Ketika saya pertama kali memulai proyek ini, saya tidak tahu harus mulai dari mana tetapi dengan Google. Saya tahu cara mengendus lalu lintas web biasa, tetapi Bluetooth sedikit kotak hitam bagi saya. Dengan pencarian cepat, saya menemukan Perpustakaan Pybluez serta contoh -contoh berkomunikasi melalui RFComm. Saya juga menemukan beberapa sumber daya yang baik, termasuk posting blog yang menarik oleh Travis Goodspeed.
Namun, akan sedikit panduan tentang masalah ini, saya juga menghabiskan banyak waktu untuk sumber daya seperti ini, berpikir bahwa Bluetooth Le adalah apa yang saya cari.

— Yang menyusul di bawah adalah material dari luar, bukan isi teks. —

(* ===== verification/Utf8.v ===== *)
(** * UTF-8: the byte strings that are Rust [str] values

    [str::from_utf8], [str::chars], [char::is_control], [str::trim] of the Rust
    standard library, which name and password validation and the wire parsers use. *)
From S2P Require Import Prelude.

(** ** Decoding *)

Definition cont (b : Z) : bool := (128 <=? b) && (b <=? 191).
Definition in_range (lo hi b : Z) : bool := (lo <=? b) && (b <=? hi).

(** One scalar value of the front of [s] (the table of [core::str::validations]). *)
Definition decode1 (s : str) : option (Z * str) :=
  match s with
  | [] => None
  | a :: s =>
    if in_range 0 127 a then Some (a, s)
    else match s with
    | [] => None
    | b :: s =>
      if in_range 194 223 a && cont b then Some ((a - 192) * 64 + (b - 128), s)
      else match s with
      | [] => None
      | c :: s =>
        if (((a =? 224) && in_range 160 191 b)
            || (in_range 225 236 a && cont b)
            || ((a =? 237) && in_range 128 159 b)
            || (in_range 238 239 a && cont b)) && cont c
        then Some ((a - 224) * 4096 + (b - 128) * 64 + (c - 128), s)
        else match s with
        | [] => None
        | d :: s =>
          if (((a =? 240) && in_range 144 191 b)
              || (in_range 241 243 a && cont b)
              || ((a =? 244) && in_range 128 143 b)) && cont c && cont d
          then Some ((a - 240) * 262144 + (b - 128) * 4096 + (c - 128) * 64 + (d - 128), s)
          else None
        end
      end
    end
  end.

Fixpoint decode_go (fuel : nat) (s : str) : option (list Z) :=
  match s with
  | [] => Some []
  | _ =>
    match fuel with
    | O => None
    | S fuel =>
      let? '(c, r) := decode1 s in
      let? cs := decode_go fuel r in
      Some (c :: cs)
    end
  end.

Definition utf8_decode (s : str) : option (list Z) := decode_go (length s) s.

(** [str::from_utf8] succeeds. *)
Definition utf8_valid (s : str) : bool := is_some (utf8_decode s).

(** [str::chars] *)
Definition chars (s : str) : list Z := default [] (utf8_decode s).

(** ** Encoding *)

Definition scalar (c : Z) : bool :=
  in_range 0 55295 c || in_range 57344 1114111 c.

Definition encode1 (c : Z) : str :=
  if c <? 128 then [c]
  else if c <? 2048 then [192 + c / 64; 128 + c mod 64]
  else if c <? 65536 then [224 + c / 4096; 128 + c / 64 mod 64; 128 + c mod 64]
  else [240 + c / 262144; 128 + c / 4096 mod 64; 128 + c / 64 mod 64; 128 + c mod 64].

Definition utf8_encode (cs : list Z) : str := mjoin (encode1 <$> cs).

(** [char::len_utf8] *)
Definition len_utf8 (c : Z) : Z := len (encode1 c).

(** ** Character classes *)

(** [char::is_control]: the Unicode category Cc. *)
Definition is_control (c : Z) : bool := in_range 0 31 c || in_range 127 159 c.

(** [char::is_whitespace]: the Unicode property White_Space. *)
Definition is_whitespace (c : Z) : bool :=
  in_range 9 13 c || (c =? 32) || (c =? 133) || (c =? 160) || (c =? 5760)
  || in_range 8192 8202 c || (c =? 8232) || (c =? 8233) || (c =? 8239)
  || (c =? 8287) || (c =? 12288).

(** [str::trim] *)
Definition trim (s : str) : str := utf8_encode (trim_by is_whitespace (chars s)).

(** ** Lemmas *)

Ltac div_mod_facts n :=
  pose proof (Z.div_mod n 64 ltac:(lia));
  pose proof (Z.mod_pos_bound n 64 ltac:(lia)).

Lemma in_range_true lo hi b : in_range lo hi b = true ↔ lo ≤ b ≤ hi.
Proof. unfold in_range. rewrite andb_true_iff, !Z.leb_le. done. Qed.

Lemma in_range_false lo hi b : in_range lo hi b = false ↔ ¬ (lo ≤ b ≤ hi).
Proof. rewrite <- in_range_true. by destruct (in_range lo hi b). Qed.

Lemma encode1_ne c : encode1 c ≠ [].
Proof. unfold encode1. by repeat case_match. Qed.

(** Decoding is prefix-stable: an encoded scalar is read back and what follows is left. *)
Lemma decode1_encode1 c r : scalar c = true → decode1 (encode1 c ++ r) = Some (c, r).
Proof.
  intros Hc. unfold scalar in Hc. rewrite orb_true_iff, !in_range_true in Hc.
  assert (∀ n, n / 64 / 64 = n / 4096) as D1 by (intros; rewrite Z.div_div by lia; done).
  assert (∀ n, n / 4096 / 64 = n / 262144) as D2 by (intros; rewrite Z.div_div by lia; done).
  unfold encode1.
  destruct (c <? 128) eqn:E1; [|destruct (c <? 2048) eqn:E2;
    [|destruct (c <? 65536) eqn:E3]]; destruct_bool; unfold decode1; cbn [app].
  - rewrite (proj2 (in_range_true 0 127 c)) by lia. done.
  - div_mod_facts c.
    rewrite (proj2 (in_range_false 0 127 _)) by lia.
    rewrite (proj2 (in_range_true 194 223 _)) by lia.
    unfold cont. change (128 <=? 128 + c mod 64) with (128 <=? 128 + c mod 64).
    rewrite (proj2 (Z.leb_le 128 _)), (proj2 (Z.leb_le _ 191)) by lia. simpl.
    f_equal. f_equal. lia.
  - div_mod_facts c. div_mod_facts (c / 64). rewrite (D1 c) in *.
    assert (0 ≤ c / 4096 < 16) by lia.
    rewrite (proj2 (in_range_false 0 127 _)) by lia.
    rewrite (proj2 (in_range_false 194 223 _)) by lia. cbn [andb].
    assert (cont (128 + c / 64 mod 64) = true) as C1 by (unfold cont; lia).
    assert (cont (128 + c mod 64) = true) as C2 by (unfold cont; lia).
    rewrite C1, C2, !andb_true_r.
    match goal with |- (if ?b then _ else _) = _ => assert (b = true) as -> end;
      [| f_equal; f_equal; lia].
    unfold in_range. lia.
  - div_mod_facts c. div_mod_facts (c / 64). div_mod_facts (c / 4096).
    rewrite (D1 c) in *. rewrite (D2 c) in *.
    assert (0 ≤ c / 262144 < 5) by lia.
    rewrite (proj2 (in_range_false 0 127 _)) by lia.
    rewrite (proj2 (in_range_false 194 223 _)) by lia. cbn [andb].
    assert (cont (128 + c / 4096 mod 64) = true) as C0 by (unfold cont; lia).
    assert (cont (128 + c / 64 mod 64) = true) as C1 by (unfold cont; lia).
    assert (cont (128 + c mod 64) = true) as C2 by (unfold cont; lia).
    rewrite C0, C1, C2, !andb_true_r.
    match goal with |- (if ?b then _ else _) = _ => assert (b = false) as -> end;
      [unfold in_range; lia|].
    match goal with |- (if ?b then _ else _) = _ => assert (b = true) as -> end;
      [unfold in_range; lia | f_equal; f_equal; lia].
Qed.

Lemma utf8_encode_cons c cs : utf8_encode (c :: cs) = encode1 c ++ utf8_encode cs.
Proof. done. Qed.

Lemma decode_go_encode cs fuel :
  forallb scalar cs = true → (length (utf8_encode cs) ≤ fuel)%nat →
  decode_go fuel (utf8_encode cs) = Some cs.
Proof.
  revert fuel; induction cs as [|c cs IH]; intros fuel Hs Hf.
  - by destruct fuel.
  - simpl in Hs. apply andb_prop in Hs as [Hc Hs].
    rewrite utf8_encode_cons in Hf |- *. rewrite length_app in Hf. pose proof (encode1_ne c) as Hne.
    destruct (encode1 c) as [|b bs] eqn:E; [done|]. destruct fuel as [|fuel]; [simpl in Hf; lia|].
    cbn [app decode_go]. rewrite app_comm_cons, <- E.
    rewrite (decode1_encode1 c _ Hc). rewrite IH; [done|done|]. simpl in Hf. lia.
Qed.

(** Encoding scalar values and decoding them is the identity. *)
Lemma utf8_roundtrip cs :
  forallb scalar cs = true → utf8_decode (utf8_encode cs) = Some cs.
Proof. intros H. by apply decode_go_encode. Qed.

Lemma ascii_decode s : forallb is_ascii s = true → Forall is_byte s → utf8_decode s = Some s.
Proof.
  intros Ha Hb. rewrite <- (utf8_roundtrip s).
  - f_equal. unfold utf8_encode. clear Hb.
    induction s as [|b s IH]; [done|]. simpl in *. apply andb_prop in Ha as [H1 H2].
    unfold encode1 at 1. unfold is_ascii in H1. rewrite H1. simpl. by f_equal; apply IH.
  - induction Hb as [|b s Hb _ IH]; [done|]. simpl in *. apply andb_prop in Ha as [H1 H2].
    apply andb_true_intro. split; [|by apply IH].
    unfold scalar, in_range, is_ascii, is_byte in *. lia.
Qed.

(** Decoding and encoding again gives the bytes back: the encoding is canonical. *)
Lemma encode1_decode1 s c r : decode1 s = Some (c, r) → s = encode1 c ++ r ∧ scalar c = true.
Proof.
  unfold decode1. intros H.
  repeat match goal with
  | H : match ?x with [] => _ | _ :: _ => _ end = Some _ |- _ => destruct x; [done|]
  | H : (if ?b then _ else _) = Some _ |- _ => destruct b eqn:?
  end; simplify_eq; unfold encode1, scalar;
  unfold cont in *;
  repeat progress rewrite ?andb_true_iff, ?orb_true_iff, ?in_range_true, ?Z.eqb_eq, ?Z.leb_le in *.
  - rewrite (proj2 (Z.ltb_lt _ _)) by lia. split; [done|lia].
  - set (x := z - 192) in *. set (y := z0 - 128).
    rewrite (proj2 (Z.ltb_ge (x * 64 + y) 128)), (proj2 (Z.ltb_lt (x * 64 + y) 2048)) by lia.
    split; [|lia].
    assert ((x * 64 + y) / 64 = x) as -> by (Z.div_mod_to_equations; lia).
    assert ((x * 64 + y) mod 64 = y) as -> by (Z.div_mod_to_equations; lia).
    simpl. repeat f_equal; lia.
  - set (v := (z - 224) * 4096 + (z0 - 128) * 64 + (z1 - 128)).
    rewrite (proj2 (Z.ltb_ge v 128)), (proj2 (Z.ltb_ge v 2048)), (proj2 (Z.ltb_lt v 65536)) by lia.
    split; [|lia].
    assert (v / 4096 = z - 224) as -> by (Z.div_mod_to_equations; lia).
    assert (v / 64 mod 64 = z0 - 128) as -> by (Z.div_mod_to_equations; lia).
    assert (v mod 64 = z1 - 128) as -> by (Z.div_mod_to_equations; lia).
    simpl. repeat f_equal; lia.
  - set (v := (z - 240) * 262144 + (z0 - 128) * 4096 + (z1 - 128) * 64 + (z2 - 128)).
    rewrite (proj2 (Z.ltb_ge v 128)), (proj2 (Z.ltb_ge v 2048)), (proj2 (Z.ltb_ge v 65536)) by lia.
    split; [|lia].
    assert (v / 262144 = z - 240) as -> by (Z.div_mod_to_equations; lia).
    assert (v / 4096 mod 64 = z0 - 128) as -> by (Z.div_mod_to_equations; lia).
    assert (v / 64 mod 64 = z1 - 128) as -> by (Z.div_mod_to_equations; lia).
    assert (v mod 64 = z2 - 128) as -> by (Z.div_mod_to_equations; lia).
    simpl. repeat f_equal; lia.
Qed.

Lemma decode_go_inv fuel s cs :
  decode_go fuel s = Some cs → s = utf8_encode cs ∧ forallb scalar cs = true.
Proof.
  revert s cs. induction fuel as [|fuel IH]; intros [|b s] cs H; cbn [decode_go] in H; simplify_eq; try by split.
  destruct (decode1 (b :: s)) as [[c r]|] eqn:E; [|done].
  destruct (decode_go fuel r) as [cs'|] eqn:Er; [|done]. simplify_eq.
  apply encode1_decode1 in E as [-> Hc]. apply IH in Er as [-> Hs].
  rewrite utf8_encode_cons. simpl. by rewrite Hc.
Qed.

Lemma utf8_decode_inv s cs : utf8_decode s = Some cs → s = utf8_encode cs ∧ forallb scalar cs = true.
Proof. apply decode_go_inv. Qed.

(** ** Trimming removes a prefix and a suffix *)

Lemma trim_start_by_suffix f (s : list Z) : ∃ p, s = p ++ trim_start_by f s.
Proof.
  induction s as [|b s [p IH]]; simpl; [by exists []|]. destruct (f b); [|by exists []].
  exists (b :: p). simpl. by f_equal.
Qed.

Lemma trim_by_infix f (s : list Z) : ∃ p q, s = p ++ trim_by f s ++ q.
Proof.
  destruct (trim_start_by_suffix f s) as [p Hp].
  destruct (trim_start_by_suffix f (reverse (trim_start_by f s))) as [q Hq].
  exists p, (reverse q). unfold trim_by, trim_end_by. rewrite Hp at 1. f_equal.
  rewrite <- reverse_app, <- Hq. by rewrite reverse_involutive.
Qed.

Lemma trim_by_length f (s : list Z) : (length (trim_by f s) ≤ length s)%nat.
Proof. destruct (trim_by_infix f s) as (p & q & H). rewrite H at 2. rewrite !length_app. lia. Qed.

Lemma trim_by_elem f (s : list Z) b : b ∈ trim_by f s → b ∈ s.
Proof. destruct (trim_by_infix f s) as (p & q & H). rewrite H at 2. set_solver. Qed.

Lemma utf8_encode_app a b : utf8_encode (a ++ b) = utf8_encode a ++ utf8_encode b.
Proof. unfold utf8_encode. by rewrite fmap_app, join_app. Qed.

Lemma trim_infix s : ∃ p q, s = p ++ trim s ++ q ∨ trim s = [].
Proof.
  unfold trim, chars. destruct (utf8_decode s) as [cs|] eqn:E; simpl; [|exists [], []; by right].
  apply utf8_decode_inv in E as [-> _]. destruct (trim_by_infix is_whitespace cs) as (p & q & H).
  exists (utf8_encode p), (utf8_encode q). left. rewrite H at 1. by rewrite !utf8_encode_app.
Qed.

Lemma trim_length s : (length (trim s) ≤ length s)%nat.
Proof.
  destruct (trim_infix s) as (p & q & [H|H]); [|rewrite H; simpl; lia].
  rewrite H at 2. rewrite !length_app. lia.
Qed.

Lemma trim_elem s b : b ∈ trim s → b ∈ s.
Proof.
  destruct (trim_infix s) as (p & q & [H|H]); [rewrite H at 2; set_solver|].
  rewrite H. by intros ?%not_elem_of_nil.
Qed.

(** ** Texts whose characters satisfy a predicate *)

Definition text (P : Z → Prop) (s : str) : Prop := ∃ cs, utf8_decode s = Some cs ∧ Forall P cs.

Lemma text_encode (P : Z → Prop) cs : forallb scalar cs = true → Forall P cs → text P (utf8_encode cs).
Proof. intros Hs HP. exists cs. split; [by apply utf8_roundtrip|done]. Qed.

Lemma text_app P a b : text P a → text P b → text P (a ++ b).
Proof.
  intros (ca & [-> Ha]%utf8_decode_inv & HPa) (cb & [-> Hb]%utf8_decode_inv & HPb).
  rewrite <- utf8_encode_app. apply text_encode; [by rewrite forallb_app, Ha, Hb|by apply Forall_app].
Qed.

Lemma text_mono (P Q : Z → Prop) s : (∀ c, P c → Q c) → text P s → text Q s.
Proof. intros H (cs & ? & ?). exists cs. split; [done|]. by eapply Forall_impl. Qed.

Lemma text_chars P s : text P s → Forall P (chars s).
Proof. intros (cs & H & HP). unfold chars. by rewrite H. Qed.

Lemma text_nil P : text P [].
Proof. by exists []. Qed.

Lemma chars_scalar s : forallb scalar (chars s) = true.
Proof. unfold chars. destruct (utf8_decode s) eqn:E; [|done]. by apply utf8_decode_inv in E as [_ ?]. Qed.

Lemma chars_encode s : utf8_valid s = true → utf8_encode (chars s) = s.
Proof.
  unfold utf8_valid, chars. destruct (utf8_decode s) eqn:E; [|done]. intros _.
  by apply utf8_decode_inv in E as [-> _].
Qed.

Lemma encode_ascii s : Forall (λ b, 0 ≤ b < 128) s → utf8_encode s = s.
Proof.
  induction 1 as [|b s Hb _ IH]; [done|]. rewrite utf8_encode_cons, IH. unfold encode1.
  by rewrite (proj2 (Z.ltb_lt b 128)) by lia.
Qed.

Lemma text_ascii (P : Z → Prop) s : Forall (λ b, 0 ≤ b < 128) s → Forall P s → text P s.
Proof.
  intros Ha HP. rewrite <- (encode_ascii s Ha). apply text_encode; [|done].
  apply forallb_forall. intros b Hb. apply list_elem_of_In in Hb. rewrite Forall_forall in Ha.
  specialize (Ha b Hb). unfold scalar. apply orb_true_iff. left. apply in_range_true. lia.
Qed.

(** A literal whose bytes pass a test that implies [P]. *)
Lemma text_lit (P : Z → Prop) (f : Z → bool) s :
  (∀ b, 0 ≤ b < 128 → f b = true → P b) →
  forallb (λ b, (0 <=? b) && (b <? 128) && f b) s = true → text P s.
Proof.
  intros Hf H. rewrite forallb_forall in H.
  apply text_ascii; apply Forall_forall; intros b Hb; apply list_elem_of_In, H in Hb; destruct_bool;
    [lia|apply Hf; [lia|done]].
Qed.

Bermain -main dengan iPhone 5 Jailbroken lama saya, saya dapat menggunakan BTServer untuk mencatat lalu lintas Bluetooth yang dikirim dan diterima oleh iPhone saya. Dikelilingi oleh beberapa perangkat Bluetooth, file log tumbuh dengan cepat, meskipun itu bukan masalah. Untungnya, log dikeluarkan sebagai file .pklg, memudahkan untuk memfilter paket yang relevan di Wireshark.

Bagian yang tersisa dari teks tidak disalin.